● **Task brief**:
Search the data for "Tcpbuf". Return each matching line.

● **Dataset entries**:

(* ===== verification/Tcp.v ===== *)
(** TCP of the boot loader: cfe/cfe/net/net_tcp.c with net_tcp_internal.h.

    The control blocks, the socket calls, sending and receiving segments with their
    checksums, the state machine and the timers, on the ring buffers of [Tcpbuf] and the
    allocator of [Malloc].  IP is the class [IpLayer], with an instance for [Ip]. *)

From S2P Require Import Prelude Malloc Tcpbuf Ether Ip IpApi.
From Stdlib Require Import ZArith Lia Bool List String.
From stdpp Require Import base numbers list gmap.

#[local] Open Scope Z_scope.

(** * Constants *)

Definition CFE_HZ := 10.
Definition IPPROTO_TCP := 6.
Definition CFE_ERR_NOMEM := -5.
Definition CFE_ERR_INV_PARAM := -8.
Definition CFE_ERR_NOTCONN := -39.
Definition CFE_ERR_ADDRINUSE := -40.

Definition TCP_MAX_PORTS : nat := 8.
Definition TCP_MAX_TCBS := 16.
Definition TCP_BUF_SIZE := 65536.
Definition TCP_MAX_SEG_SIZE := 1400.
Definition TCP_RETX_TIMER := 1 * CFE_HZ.
Definition TCP_TIMEWAIT_TIMER := 30 * CFE_HZ.
Definition TCP_FAST_TIMER := CFE_HZ / 5.
Definition TCP_KEEPALIVE_TIMER := CFE_HZ * 60.

Definition TCPFLG_FIN := 0x0001.
Definition TCPFLG_SYN := 0x0002.
Definition TCPFLG_RST := 0x0004.
Definition TCPFLG_ACK := 0x0010.
Definition TCPHDRSIZE (flg : Z) : Z := Z.shiftr flg 12 * 4.
Definition TCPHDRFLG (size : Z) : Z := Z.shiftl (size / 4) 12.
Definition TCP_HDR_LENGTH := 20.
Definition TCP_MAX_SEG_OPT := 0x0204.

Definition TCPFLG_NODELAY := 1.
Definition TCPFLG_NBIO := 2.
Definition TCPSTATUS_NOTCONN := 0.
Definition TCPSTATUS_CONNECTING := 1.
Definition TCPSTATUS_CONNECTED := 2.

Definition TCPSTATE_CLOSED := 0.
Definition TCPSTATE_LISTEN := 1.
Definition TCPSTATE_SYN_SENT := 2.
Definition TCPSTATE_SYN_RECEIVED := 3.
Definition TCPSTATE_ESTABLISHED := 4.
Definition TCPSTATE_CLOSE_WAIT := 5.
Definition TCPSTATE_FINWAIT_1 := 6.
Definition TCPSTATE_FINWAIT_2 := 7.
Definition TCPSTATE_CLOSING := 8.
Definition TCPSTATE_LAST_ACK := 9.
Definition TCPSTATE_TIME_WAIT := 10.

(** Sets of states are bit vectors. *)
Definition m_states (l : list Z) : Z := fold_right (fun s m => Z.lor (Z.shiftl 1 s) m) 0 l.
Definition TCPSTATE_IN_SET (state set : Z) : bool := truthy (Z.land (Z.shiftl 1 state) set).

Definition M_TCPSTATE_ABORTSTATES : Z :=
  m_states [TCPSTATE_SYN_SENT; TCPSTATE_SYN_RECEIVED; TCPSTATE_ESTABLISHED; TCPSTATE_FINWAIT_1; TCPSTATE_FINWAIT_2;
            TCPSTATE_CLOSING; TCPSTATE_LAST_ACK; TCPSTATE_CLOSE_WAIT].
Definition M_TCPSTATE_SEND_OK : Z := m_states [TCPSTATE_ESTABLISHED; TCPSTATE_CLOSE_WAIT].
Definition M_TCPSTATE_RECV_OK : Z := m_states [TCPSTATE_ESTABLISHED; TCPSTATE_CLOSE_WAIT].
Definition M_TCPSTATE_PEERADDR_OK : Z := M_TCPSTATE_ABORTSTATES.
Definition M_TCPSTATE_RESETKEEPALIVE : Z :=
  m_states [TCPSTATE_ESTABLISHED; TCPSTATE_CLOSE_WAIT; TCPSTATE_FINWAIT_1; TCPSTATE_FINWAIT_2; TCPSTATE_CLOSING;
            TCPSTATE_LAST_ACK].
Definition M_TCPSTATE_CONNINPROGRESS : Z := m_states [TCPSTATE_LISTEN; TCPSTATE_SYN_SENT; TCPSTATE_SYN_RECEIVED].

Definition TCB_FLG_OUTPUT := 1.
Definition TCB_FLG_SENDMSG := 2.
Definition TCB_FLG_DLYACK := 4.

(** Differences of sequence numbers are read as signed. *)
Definition TCPSEQ_DIFF (a b : Z) : Z := sint32 (a - b).
Definition TCPSEQ_LT (a b : Z) : bool := TCPSEQ_DIFF a b <? 0.
Definition TCPSEQ_LEQ (a b : Z) : bool := TCPSEQ_DIFF a b <=? 0.
Definition TCPSEQ_GT (a b : Z) : bool := 0 <? TCPSEQ_DIFF a b.

(** * Control blocks *)

Record tcb := Tcb {
  tcb_socknum : Z;
  tcb_state : Z;
  tcb_peeraddr : bytes;
  tcb_peerport : Z;
  tcb_lclport : Z;
  tcb_txflags : Z;
  tcb_timer_2msl : Z;
  tcb_timer_keep : Z;
  tcb_timer_retx : Z;
  tcb_timer_pers : Z;
  tcb_retrycnt : Z;
  tcb_mtu : Z;
  tcb_flags : Z;
  tcb_sockflags : Z;
  tcb_txbuf : tcpmodbuf;
  tcb_rxbuf : tcpmodbuf;
  tcb_sendunack : Z;
  tcb_sendnext : Z;
  tcb_sendwindow : Z;
  tcb_rcvnext : Z;
  tcb_rcvack : Z;
  tcb_dup_ackcnt : Z
}.

Definition set_socknum (t : tcb) (v : Z) : tcb :=
  Tcb v (tcb_state t) (tcb_peeraddr t) (tcb_peerport t) (tcb_lclport t) (tcb_txflags t) (tcb_timer_2msl t) (tcb_timer_keep t)
    (tcb_timer_retx t) (tcb_timer_pers t) (tcb_retrycnt t) (tcb_mtu t) (tcb_flags t) (tcb_sockflags t) (tcb_txbuf t) (tcb_rxbuf t)
    (tcb_sendunack t) (tcb_sendnext t) (tcb_sendwindow t) (tcb_rcvnext t) (tcb_rcvack t) (tcb_dup_ackcnt t).
Definition set_state (t : tcb) (v : Z) : tcb :=
  Tcb (tcb_socknum t) v (tcb_peeraddr t) (tcb_peerport t) (tcb_lclport t) (tcb_txflags t) (tcb_timer_2msl t) (tcb_timer_keep t)
    (tcb_timer_retx t) (tcb_timer_pers t) (tcb_retrycnt t) (tcb_mtu t) (tcb_flags t) (tcb_sockflags t) (tcb_txbuf t) (tcb_rxbuf t)
    (tcb_sendunack t) (tcb_sendnext t) (tcb_sendwindow t) (tcb_rcvnext t) (tcb_rcvack t) (tcb_dup_ackcnt t).
Definition set_peeraddr (t : tcb) (v : bytes) : tcb :=
  Tcb (tcb_socknum t) (tcb_state t) v (tcb_peerport t) (tcb_lclport t) (tcb_txflags t) (tcb_timer_2msl t) (tcb_timer_keep t)
    (tcb_timer_retx t) (tcb_timer_pers t) (tcb_retrycnt t) (tcb_mtu t) (tcb_flags t) (tcb_sockflags t) (tcb_txbuf t) (tcb_rxbuf t)
    (tcb_sendunack t) (tcb_sendnext t) (tcb_sendwindow t) (tcb_rcvnext t) (tcb_rcvack t) (tcb_dup_ackcnt t).
Definition set_peerport (t : tcb) (v : Z) : tcb :=
  Tcb (tcb_socknum t) (tcb_state t) (tcb_peeraddr t) v (tcb_lclport t) (tcb_txflags t) (tcb_timer_2msl t) (tcb_timer_keep t)
    (tcb_timer_retx t) (tcb_timer_pers t) (tcb_retrycnt t) (tcb_mtu t) (tcb_flags t) (tcb_sockflags t) (tcb_txbuf t) (tcb_rxbuf t)
    (tcb_sendunack t) (tcb_sendnext t) (tcb_sendwindow t) (tcb_rcvnext t) (tcb_rcvack t) (tcb_dup_ackcnt t).
Definition set_lclport (t : tcb) (v : Z) : tcb :=
  Tcb (tcb_socknum t) (tcb_state t) (tcb_peeraddr t) (tcb_peerport t) v (tcb_txflags t) (tcb_timer_2msl t) (tcb_timer_keep t)
    (tcb_timer_retx t) (tcb_timer_pers t) (tcb_retrycnt t) (tcb_mtu t) (tcb_flags t) (tcb_sockflags t) (tcb_txbuf t) (tcb_rxbuf t)
    (tcb_sendunack t) (tcb_sendnext t) (tcb_sendwindow t) (tcb_rcvnext t) (tcb_rcvack t) (tcb_dup_ackcnt t).
Definition set_txflags (t : tcb) (v : Z) : tcb :=
  Tcb (tcb_socknum t) (tcb_state t) (tcb_peeraddr t) (tcb_peerport t) (tcb_lclport t) v (tcb_timer_2msl t) (tcb_timer_keep t)
    (tcb_timer_retx t) (tcb_timer_pers t) (tcb_retrycnt t) (tcb_mtu t) (tcb_flags t) (tcb_sockflags t) (tcb_txbuf t) (tcb_rxbuf t)
    (tcb_sendunack t) (tcb_sendnext t) (tcb_sendwindow t) (tcb_rcvnext t) (tcb_rcvack t) (tcb_dup_ackcnt t).
Definition set_timer_2msl (t : tcb) (v : Z) : tcb :=
  Tcb (tcb_socknum t) (tcb_state t) (tcb_peeraddr t) (tcb_peerport t) (tcb_lclport t) (tcb_txflags t) v (tcb_timer_keep t)
    (tcb_timer_retx t) (tcb_timer_pers t) (tcb_retrycnt t) (tcb_mtu t) (tcb_flags t) (tcb_sockflags t) (tcb_txbuf t) (tcb_rxbuf t)
    (tcb_sendunack t) (tcb_sendnext t) (tcb_sendwindow t) (tcb_rcvnext t) (tcb_rcvack t) (tcb_dup_ackcnt t).
Definition set_timer_keep (t : tcb) (v : Z) : tcb :=
  Tcb (tcb_socknum t) (tcb_state t) (tcb_peeraddr t) (tcb_peerport t) (tcb_lclport t) (tcb_txflags t) (tcb_timer_2msl t) v
    (tcb_timer_retx t) (tcb_timer_pers t) (tcb_retrycnt t) (tcb_mtu t) (tcb_flags t) (tcb_sockflags t) (tcb_txbuf t) (tcb_rxbuf t)
    (tcb_sendunack t) (tcb_sendnext t) (tcb_sendwindow t) (tcb_rcvnext t) (tcb_rcvack t) (tcb_dup_ackcnt t).
Definition set_timer_retx (t : tcb) (v : Z) : tcb :=
  Tcb (tcb_socknum t) (tcb_state t) (tcb_peeraddr t) (tcb_peerport t) (tcb_lclport t) (tcb_txflags t) (tcb_timer_2msl t) (tcb_timer_keep t)
    v (tcb_timer_pers t) (tcb_retrycnt t) (tcb_mtu t) (tcb_flags t) (tcb_sockflags t) (tcb_txbuf t) (tcb_rxbuf t)
    (tcb_sendunack t) (tcb_sendnext t) (tcb_sendwindow t) (tcb_rcvnext t) (tcb_rcvack t) (tcb_dup_ackcnt t).
Definition set_timer_pers (t : tcb) (v : Z) : tcb :=
  Tcb (tcb_socknum t) (tcb_state t) (tcb_peeraddr t) (tcb_peerport t) (tcb_lclport t) (tcb_txflags t) (tcb_timer_2msl t) (tcb_timer_keep t)
    (tcb_timer_retx t) v (tcb_retrycnt t) (tcb_mtu t) (tcb_flags t) (tcb_sockflags t) (tcb_txbuf t) (tcb_rxbuf t)
    (tcb_sendunack t) (tcb_sendnext t) (tcb_sendwindow t) (tcb_rcvnext t) (tcb_rcvack t) (tcb_dup_ackcnt t).
Definition set_retrycnt (t : tcb) (v : Z) : tcb :=
  Tcb (tcb_socknum t) (tcb_state t) (tcb_peeraddr t) (tcb_peerport t) (tcb_lclport t) (tcb_txflags t) (tcb_timer_2msl t) (tcb_timer_keep t)
    (tcb_timer_retx t) (tcb_timer_pers t) v (tcb_mtu t) (tcb_flags t) (tcb_sockflags t) (tcb_txbuf t) (tcb_rxbuf t)
    (tcb_sendunack t) (tcb_sendnext t) (tcb_sendwindow t) (tcb_rcvnext t) (tcb_rcvack t) (tcb_dup_ackcnt t).
Definition set_mtu (t : tcb) (v : Z) : tcb :=
  Tcb (tcb_socknum t) (tcb_state t) (tcb_peeraddr t) (tcb_peerport t) (tcb_lclport t) (tcb_txflags t) (tcb_timer_2msl t) (tcb_timer_keep t)
    (tcb_timer_retx t) (tcb_timer_pers t) (tcb_retrycnt t) v (tcb_flags t) (tcb_sockflags t) (tcb_txbuf t) (tcb_rxbuf t)
    (tcb_sendunack t) (tcb_sendnext t) (tcb_sendwindow t) (tcb_rcvnext t) (tcb_rcvack t) (tcb_dup_ackcnt t).
Definition set_flags (t : tcb) (v : Z) : tcb :=
  Tcb (tcb_socknum t) (tcb_state t) (tcb_peeraddr t) (tcb_peerport t) (tcb_lclport t) (tcb_txflags t) (tcb_timer_2msl t) (tcb_timer_keep t)
    (tcb_timer_retx t) (tcb_timer_pers t) (tcb_retrycnt t) (tcb_mtu t) v (tcb_sockflags t) (tcb_txbuf t) (tcb_rxbuf t)
    (tcb_sendunack t) (tcb_sendnext t) (tcb_sendwindow t) (tcb_rcvnext t) (tcb_rcvack t) (tcb_dup_ackcnt t).
Definition set_sockflags (t : tcb) (v : Z) : tcb :=
  Tcb (tcb_socknum t) (tcb_state t) (tcb_peeraddr t) (tcb_peerport t) (tcb_lclport t) (tcb_txflags t) (tcb_timer_2msl t) (tcb_timer_keep t)
    (tcb_timer_retx t) (tcb_timer_pers t) (tcb_retrycnt t) (tcb_mtu t) (tcb_flags t) v (tcb_txbuf t) (tcb_rxbuf t)
    (tcb_sendunack t) (tcb_sendnext t) (tcb_sendwindow t) (tcb_rcvnext t) (tcb_rcvack t) (tcb_dup_ackcnt t).
Definition set_txbuf (t : tcb) (v : tcpmodbuf) : tcb :=
  Tcb (tcb_socknum t) (tcb_state t) (tcb_peeraddr t) (tcb_peerport t) (tcb_lclport t) (tcb_txflags t) (tcb_timer_2msl t) (tcb_timer_keep t)
    (tcb_timer_retx t) (tcb_timer_pers t) (tcb_retrycnt t) (tcb_mtu t) (tcb_flags t) (tcb_sockflags t) v (tcb_rxbuf t)
    (tcb_sendunack t) (tcb_sendnext t) (tcb_sendwindow t) (tcb_rcvnext t) (tcb_rcvack t) (tcb_dup_ackcnt t).
Definition set_rxbuf (t : tcb) (v : tcpmodbuf) : tcb :=
  Tcb (tcb_socknum t) (tcb_state t) (tcb_peeraddr t) (tcb_peerport t) (tcb_lclport t) (tcb_txflags t) (tcb_timer_2msl t) (tcb_timer_keep t)
    (tcb_timer_retx t) (tcb_timer_pers t) (tcb_retrycnt t) (tcb_mtu t) (tcb_flags t) (tcb_sockflags t) (tcb_txbuf t) v
    (tcb_sendunack t) (tcb_sendnext t) (tcb_sendwindow t) (tcb_rcvnext t) (tcb_rcvack t) (tcb_dup_ackcnt t).
Definition set_sendunack (t : tcb) (v : Z) : tcb :=
  Tcb (tcb_socknum t) (tcb_state t) (tcb_peeraddr t) (tcb_peerport t) (tcb_lclport t) (tcb_txflags t) (tcb_timer_2msl t) (tcb_timer_keep t)
    (tcb_timer_retx t) (tcb_timer_pers t) (tcb_retrycnt t) (tcb_mtu t) (tcb_flags t) (tcb_sockflags t) (tcb_txbuf t) (tcb_rxbuf t)
    v (tcb_sendnext t) (tcb_sendwindow t) (tcb_rcvnext t) (tcb_rcvack t) (tcb_dup_ackcnt t).
Definition set_sendnext (t : tcb) (v : Z) : tcb :=
  Tcb (tcb_socknum t) (tcb_state t) (tcb_peeraddr t) (tcb_peerport t) (tcb_lclport t) (tcb_txflags t) (tcb_timer_2msl t) (tcb_timer_keep t)
    (tcb_timer_retx t) (tcb_timer_pers t) (tcb_retrycnt t) (tcb_mtu t) (tcb_flags t) (tcb_sockflags t) (tcb_txbuf t) (tcb_rxbuf t)
    (tcb_sendunack t) v (tcb_sendwindow t) (tcb_rcvnext t) (tcb_rcvack t) (tcb_dup_ackcnt t).
Definition set_sendwindow (t : tcb) (v : Z) : tcb :=
  Tcb (tcb_socknum t) (tcb_state t) (tcb_peeraddr t) (tcb_peerport t) (tcb_lclport t) (tcb_txflags t) (tcb_timer_2msl t) (tcb_timer_keep t)
    (tcb_timer_retx t) (tcb_timer_pers t) (tcb_retrycnt t) (tcb_mtu t) (tcb_flags t) (tcb_sockflags t) (tcb_txbuf t) (tcb_rxbuf t)
    (tcb_sendunack t) (tcb_sendnext t) v (tcb_rcvnext t) (tcb_rcvack t) (tcb_dup_ackcnt t).
Definition set_rcvnext (t : tcb) (v : Z) : tcb :=
  Tcb (tcb_socknum t) (tcb_state t) (tcb_peeraddr t) (tcb_peerport t) (tcb_lclport t) (tcb_txflags t) (tcb_timer_2msl t) (tcb_timer_keep t)
    (tcb_timer_retx t) (tcb_timer_pers t) (tcb_retrycnt t) (tcb_mtu t) (tcb_flags t) (tcb_sockflags t) (tcb_txbuf t) (tcb_rxbuf t)
    (tcb_sendunack t) (tcb_sendnext t) (tcb_sendwindow t) v (tcb_rcvack t) (tcb_dup_ackcnt t).
Definition set_rcvack (t : tcb) (v : Z) : tcb :=
  Tcb (tcb_socknum t) (tcb_state t) (tcb_peeraddr t) (tcb_peerport t) (tcb_lclport t) (tcb_txflags t) (tcb_timer_2msl t) (tcb_timer_keep t)
    (tcb_timer_retx t) (tcb_timer_pers t) (tcb_retrycnt t) (tcb_mtu t) (tcb_flags t) (tcb_sockflags t) (tcb_txbuf t) (tcb_rxbuf t)
    (tcb_sendunack t) (tcb_sendnext t) (tcb_sendwindow t) (tcb_rcvnext t) v (tcb_dup_ackcnt t).
Definition set_dup_ackcnt (t : tcb) (v : Z) : tcb :=
  Tcb (tcb_socknum t) (tcb_state t) (tcb_peeraddr t) (tcb_peerport t) (tcb_lclport t) (tcb_txflags t) (tcb_timer_2msl t) (tcb_timer_keep t)
    (tcb_timer_retx t) (tcb_timer_pers t) (tcb_retrycnt t) (tcb_mtu t) (tcb_flags t) (tcb_sockflags t) (tcb_txbuf t) (tcb_rxbuf t)
    (tcb_sendunack t) (tcb_sendnext t) (tcb_sendwindow t) (tcb_rcvnext t) (tcb_rcvack t) v.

● **Answer**:
    checksums, the state machine and the timers, on the ring buffers of [Tcpbuf] and the
From S2P Require Import Prelude Malloc Tcpbuf Ether Ip IpApi.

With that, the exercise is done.